(* ===== verification/TsPalm.v ===== *)
(** * TsPalm: the raw module for the Palm Pre

    Models src/tslib-1.1/plugins/cy8mrln-palmpre.c: frames of a 7 x 11 matrix of
    sensors become samples by comparison with reference values, a search for the
    strongest field and interpolation with its neighbours; invalid frames put
    the controller to sleep.  The controller is a [Driver]; the floating-point
    numbers are those of the Standard Library's specification of IEEE 754. *)
From Stdlib Require Import SpecFloat.
From S2P Require Import Prelude LibC Bytes Floats Device Runs Tslib.
Local Open Scope cmodel_scope.
Local Open Scope Z_scope.

Definition SCREEN_WIDTH : Z := 319.
Definition SCREEN_HEIGHT : Z := 527.
Definition H_FIELDS : Z := 7.
Definition V_FIELDS : Z := 11.
Definition DEFAULT_SCANRATE : Z := 60.
Definition DEFAULT_VERBOSE : Z := 0.
Definition DEFAULT_WOT_THRESHOLD : Z := 22.
Definition DEFAULT_TIMESTAMP_MODE : Z := 1.
Definition DEFAULT_GESTURE_HEIGHT : Z := 1.
Definition DEFAULT_NOISE : Z := 25.
Definition DEFAULT_PRESSURE : Z := 60.
Definition DEFAULT_SENSOR_DELTA_X : Z := SCREEN_WIDTH / H_FIELDS.
Definition DEFAULT_SENSOR_DELTA_Y : Z := SCREEN_HEIGHT / (V_FIELDS - DEFAULT_GESTURE_HEIGHT).
Definition DEFAULT_SENSOR_OFFSET_X : Z := DEFAULT_SENSOR_DELTA_X / 2.
Definition DEFAULT_SENSOR_OFFSET_Y : Z := DEFAULT_SENSOR_DELTA_Y / 2.
Definition MIN_VALUE : Z := 700.
Definition MAX_VALUE : Z := 1500.
Definition ASLEEP_SCANRATE : Z := 5.
Definition DISCARD_FRAMES : Z := 5.

Definition field_nr (x y : Z) : Z := y * H_FIELDS + (H_FIELDS - x) - 1.

(** ** Data *)

Inductive setting := Scanrate | Verbose | Sleepmode | WotScanrate | WotThreshold | TimestampMode.
Inductive preq := PIoctl (s : setting) (v : Z) | PRead | PAlloc | PRelease | PClock.
Definition preply (r : preq) : Type :=
  match r with
  | PIoctl _ _ | PClock => Z
  | PRead => option (list Z)
  | PAlloc => bool
  | PRelease => unit
  end.

(** The settings of the module; [last_valid_samples] is the block with its
    contents, [None] for NULL. *)
Record settings := Settings {
  s_verbose : Z; s_wot_threshold : Z; s_sleepmode : Z; s_wot_scanrate : Z; s_timestamp_mode : Z;
  gesture_height : Z; noise : Z; s_pressure : Z; sensor_offset_x : Z; sensor_offset_y : Z; sensor_delta_x : Z; sensor_delta_y : Z }.
Record palm := Palm {
  references : list Z; scanrate : Z; conf : settings; last_n_valid_samples : Z; last_valid_samples : option (list ts_sample);
  discard_frames : Z; old_scanrate : Z }.

Definition set_references r p := Palm r (scanrate p) (conf p) (last_n_valid_samples p) (last_valid_samples p) (discard_frames p) (old_scanrate p).
Definition set_rate v p := Palm (references p) v (conf p) (last_n_valid_samples p) (last_valid_samples p) (discard_frames p) (old_scanrate p).
Definition set_conf c p := Palm (references p) (scanrate p) c (last_n_valid_samples p) (last_valid_samples p) (discard_frames p) (old_scanrate p).
Definition set_last n l p := Palm (references p) (scanrate p) (conf p) n l (discard_frames p) (old_scanrate p).
Definition set_discard n p := Palm (references p) (scanrate p) (conf p) (last_n_valid_samples p) (last_valid_samples p) n (old_scanrate p).
Definition set_old v p := Palm (references p) (scanrate p) (conf p) (last_n_valid_samples p) (last_valid_samples p) (discard_frames p) v.

Definition set_setting (s : setting) (v : Z) (p : palm) : palm :=
  let c := conf p in
  match s with
  | Scanrate => set_rate v p
  | Verbose => set_conf (Settings v (s_wot_threshold c) (s_sleepmode c) (s_wot_scanrate c) (s_timestamp_mode c) (gesture_height c) (noise c) (s_pressure c) (sensor_offset_x c) (sensor_offset_y c) (sensor_delta_x c) (sensor_delta_y c)) p
  | WotThreshold => set_conf (Settings (s_verbose c) v (s_sleepmode c) (s_wot_scanrate c) (s_timestamp_mode c) (gesture_height c) (noise c) (s_pressure c) (sensor_offset_x c) (sensor_offset_y c) (sensor_delta_x c) (sensor_delta_y c)) p
  | Sleepmode => set_conf (Settings (s_verbose c) (s_wot_threshold c) v (s_wot_scanrate c) (s_timestamp_mode c) (gesture_height c) (noise c) (s_pressure c) (sensor_offset_x c) (sensor_offset_y c) (sensor_delta_x c) (sensor_delta_y c)) p
  | WotScanrate => set_conf (Settings (s_verbose c) (s_wot_threshold c) (s_sleepmode c) v (s_timestamp_mode c) (gesture_height c) (noise c) (s_pressure c) (sensor_offset_x c) (sensor_offset_y c) (sensor_delta_x c) (sensor_delta_y c)) p
  | TimestampMode => set_conf (Settings (s_verbose c) (s_wot_threshold c) (s_sleepmode c) (s_wot_scanrate c) v (gesture_height c) (noise c) (s_pressure c) (sensor_offset_x c) (sensor_offset_y c) (sensor_delta_x c) (sensor_delta_y c)) p
  end.

(** The settings that only the module knows, in the order of their setters. *)
Inductive local_setting := GestureHeight | Noise | Pressure | OffsetX | OffsetY | DeltaX | DeltaY.
Definition set_local (s : local_setting) (v : Z) (p : palm) : palm :=
  let c := conf p in
  let with_ g n pr ox oy dx dy := set_conf (Settings (s_verbose c) (s_wot_threshold c) (s_sleepmode c) (s_wot_scanrate c) (s_timestamp_mode c) g n pr ox oy dx dy) p in
  let '(g, n, pr, ox, oy, dx, dy) := (gesture_height c, noise c, s_pressure c, sensor_offset_x c, sensor_offset_y c, sensor_delta_x c, sensor_delta_y c) in
  match s with
  | GestureHeight => with_ v n pr ox oy dx dy
  | Noise => with_ g v pr ox oy dx dy
  | Pressure => with_ g n v ox oy dx dy
  | OffsetX => with_ g n pr v oy dx dy
  | OffsetY => with_ g n pr ox v dx dy
  | DeltaX => with_ g n pr ox oy v dy
  | DeltaY => with_ g n pr ox oy dx v
  end.

(** ** Interpolation in single precision *)

(** [(float)d / ((float)xy * 1.5)], in double precision and stored in a float;
    then [pos + f * delta] in single precision. *)
Definition fraction (d xy : Z) : spec_float :=
  let one_and_a_half := binary_normalize 53 1024 3 (-1) false in
  to_f32 (SFdiv 53 1024 (to_f64 (f32_of_Z d)) (SFmul 53 1024 (to_f64 (f32_of_Z xy)) one_and_a_half)).
Definition displaced (pos : Z) (f : spec_float) (delta : Z) : result Z :=
  f32_to_int (SFadd 24 128 (f32_of_Z pos) (SFmul 24 128 f (f32_of_Z delta))).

•••

PROBLEM STATEMENT: Exactly as written, copy out all the entries above.

EXERCISE OUTPUT:
(* ===== verification/TsPalm.v ===== *)
(** * TsPalm: the raw module for the Palm Pre

    Models src/tslib-1.1/plugins/cy8mrln-palmpre.c: frames of a 7 x 11 matrix of
    sensors become samples by comparison with reference values, a search for the
    strongest field and interpolation with its neighbours; invalid frames put
    the controller to sleep.  The controller is a [Driver]; the floating-point
    numbers are those of the Standard Library's specification of IEEE 754. *)
From Stdlib Require Import SpecFloat.
From S2P Require Import Prelude LibC Bytes Floats Device Runs Tslib.
Local Open Scope cmodel_scope.
Local Open Scope Z_scope.

Definition SCREEN_WIDTH : Z := 319.
Definition SCREEN_HEIGHT : Z := 527.
Definition H_FIELDS : Z := 7.
Definition V_FIELDS : Z := 11.
Definition DEFAULT_SCANRATE : Z := 60.
Definition DEFAULT_VERBOSE : Z := 0.
Definition DEFAULT_WOT_THRESHOLD : Z := 22.
Definition DEFAULT_TIMESTAMP_MODE : Z := 1.
Definition DEFAULT_GESTURE_HEIGHT : Z := 1.
Definition DEFAULT_NOISE : Z := 25.
Definition DEFAULT_PRESSURE : Z := 60.
Definition DEFAULT_SENSOR_DELTA_X : Z := SCREEN_WIDTH / H_FIELDS.
Definition DEFAULT_SENSOR_DELTA_Y : Z := SCREEN_HEIGHT / (V_FIELDS - DEFAULT_GESTURE_HEIGHT).
Definition DEFAULT_SENSOR_OFFSET_X : Z := DEFAULT_SENSOR_DELTA_X / 2.
Definition DEFAULT_SENSOR_OFFSET_Y : Z := DEFAULT_SENSOR_DELTA_Y / 2.
Definition MIN_VALUE : Z := 700.
Definition MAX_VALUE : Z := 1500.
Definition ASLEEP_SCANRATE : Z := 5.
Definition DISCARD_FRAMES : Z := 5.

Definition field_nr (x y : Z) : Z := y * H_FIELDS + (H_FIELDS - x) - 1.

(** ** Data *)

Inductive setting := Scanrate | Verbose | Sleepmode | WotScanrate | WotThreshold | TimestampMode.
Inductive preq := PIoctl (s : setting) (v : Z) | PRead | PAlloc | PRelease | PClock.
Definition preply (r : preq) : Type :=
  match r with
  | PIoctl _ _ | PClock => Z
  | PRead => option (list Z)
  | PAlloc => bool
  | PRelease => unit
  end.

(** The settings of the module; [last_valid_samples] is the block with its
    contents, [None] for NULL. *)
Record settings := Settings {
  s_verbose : Z; s_wot_threshold : Z; s_sleepmode : Z; s_wot_scanrate : Z; s_timestamp_mode : Z;
  gesture_height : Z; noise : Z; s_pressure : Z; sensor_offset_x : Z; sensor_offset_y : Z; sensor_delta_x : Z; sensor_delta_y : Z }.
Record palm := Palm {
  references : list Z; scanrate : Z; conf : settings; last_n_valid_samples : Z; last_valid_samples : option (list ts_sample);
  discard_frames : Z; old_scanrate : Z }.

Definition set_references r p := Palm r (scanrate p) (conf p) (last_n_valid_samples p) (last_valid_samples p) (discard_frames p) (old_scanrate p).
Definition set_rate v p := Palm (references p) v (conf p) (last_n_valid_samples p) (last_valid_samples p) (discard_frames p) (old_scanrate p).
Definition set_conf c p := Palm (references p) (scanrate p) c (last_n_valid_samples p) (last_valid_samples p) (discard_frames p) (old_scanrate p).
Definition set_last n l p := Palm (references p) (scanrate p) (conf p) n l (discard_frames p) (old_scanrate p).
Definition set_discard n p := Palm (references p) (scanrate p) (conf p) (last_n_valid_samples p) (last_valid_samples p) n (old_scanrate p).
Definition set_old v p := Palm (references p) (scanrate p) (conf p) (last_n_valid_samples p) (last_valid_samples p) (discard_frames p) v.

Definition set_setting (s : setting) (v : Z) (p : palm) : palm :=
  let c := conf p in
  match s with
  | Scanrate => set_rate v p
  | Verbose => set_conf (Settings v (s_wot_threshold c) (s_sleepmode c) (s_wot_scanrate c) (s_timestamp_mode c) (gesture_height c) (noise c) (s_pressure c) (sensor_offset_x c) (sensor_offset_y c) (sensor_delta_x c) (sensor_delta_y c)) p
  | WotThreshold => set_conf (Settings (s_verbose c) v (s_sleepmode c) (s_wot_scanrate c) (s_timestamp_mode c) (gesture_height c) (noise c) (s_pressure c) (sensor_offset_x c) (sensor_offset_y c) (sensor_delta_x c) (sensor_delta_y c)) p
  | Sleepmode => set_conf (Settings (s_verbose c) (s_wot_threshold c) v (s_wot_scanrate c) (s_timestamp_mode c) (gesture_height c) (noise c) (s_pressure c) (sensor_offset_x c) (sensor_offset_y c) (sensor_delta_x c) (sensor_delta_y c)) p
  | WotScanrate => set_conf (Settings (s_verbose c) (s_wot_threshold c) (s_sleepmode c) v (s_timestamp_mode c) (gesture_height c) (noise c) (s_pressure c) (sensor_offset_x c) (sensor_offset_y c) (sensor_delta_x c) (sensor_delta_y c)) p
  | TimestampMode => set_conf (Settings (s_verbose c) (s_wot_threshold c) (s_sleepmode c) (s_wot_scanrate c) v (gesture_height c) (noise c) (s_pressure c) (sensor_offset_x c) (sensor_offset_y c) (sensor_delta_x c) (sensor_delta_y c)) p
  end.

(** The settings that only the module knows, in the order of their setters. *)
Inductive local_setting := GestureHeight | Noise | Pressure | OffsetX | OffsetY | DeltaX | DeltaY.
Definition set_local (s : local_setting) (v : Z) (p : palm) : palm :=
  let c := conf p in
  let with_ g n pr ox oy dx dy := set_conf (Settings (s_verbose c) (s_wot_threshold c) (s_sleepmode c) (s_wot_scanrate c) (s_timestamp_mode c) g n pr ox oy dx dy) p in
  let '(g, n, pr, ox, oy, dx, dy) := (gesture_height c, noise c, s_pressure c, sensor_offset_x c, sensor_offset_y c, sensor_delta_x c, sensor_delta_y c) in
  match s with
  | GestureHeight => with_ v n pr ox oy dx dy
  | Noise => with_ g v pr ox oy dx dy
  | Pressure => with_ g n v ox oy dx dy
  | OffsetX => with_ g n pr v oy dx dy
  | OffsetY => with_ g n pr ox v dx dy
  | DeltaX => with_ g n pr ox oy v dy
  | DeltaY => with_ g n pr ox oy dx v
  end.

(** ** Interpolation in single precision *)

(** [(float)d / ((float)xy * 1.5)], in double precision and stored in a float;
    then [pos + f * delta] in single precision. *)
Definition fraction (d xy : Z) : spec_float :=
  let one_and_a_half := binary_normalize 53 1024 3 (-1) false in
  to_f32 (SFdiv 53 1024 (to_f64 (f32_of_Z d)) (SFmul 53 1024 (to_f64 (f32_of_Z xy)) one_and_a_half)).
Definition displaced (pos : Z) (f : spec_float) (delta : Z) : result Z :=
  f32_to_int (SFadd 24 128 (f32_of_Z pos) (SFmul 24 128 f (f32_of_Z delta))).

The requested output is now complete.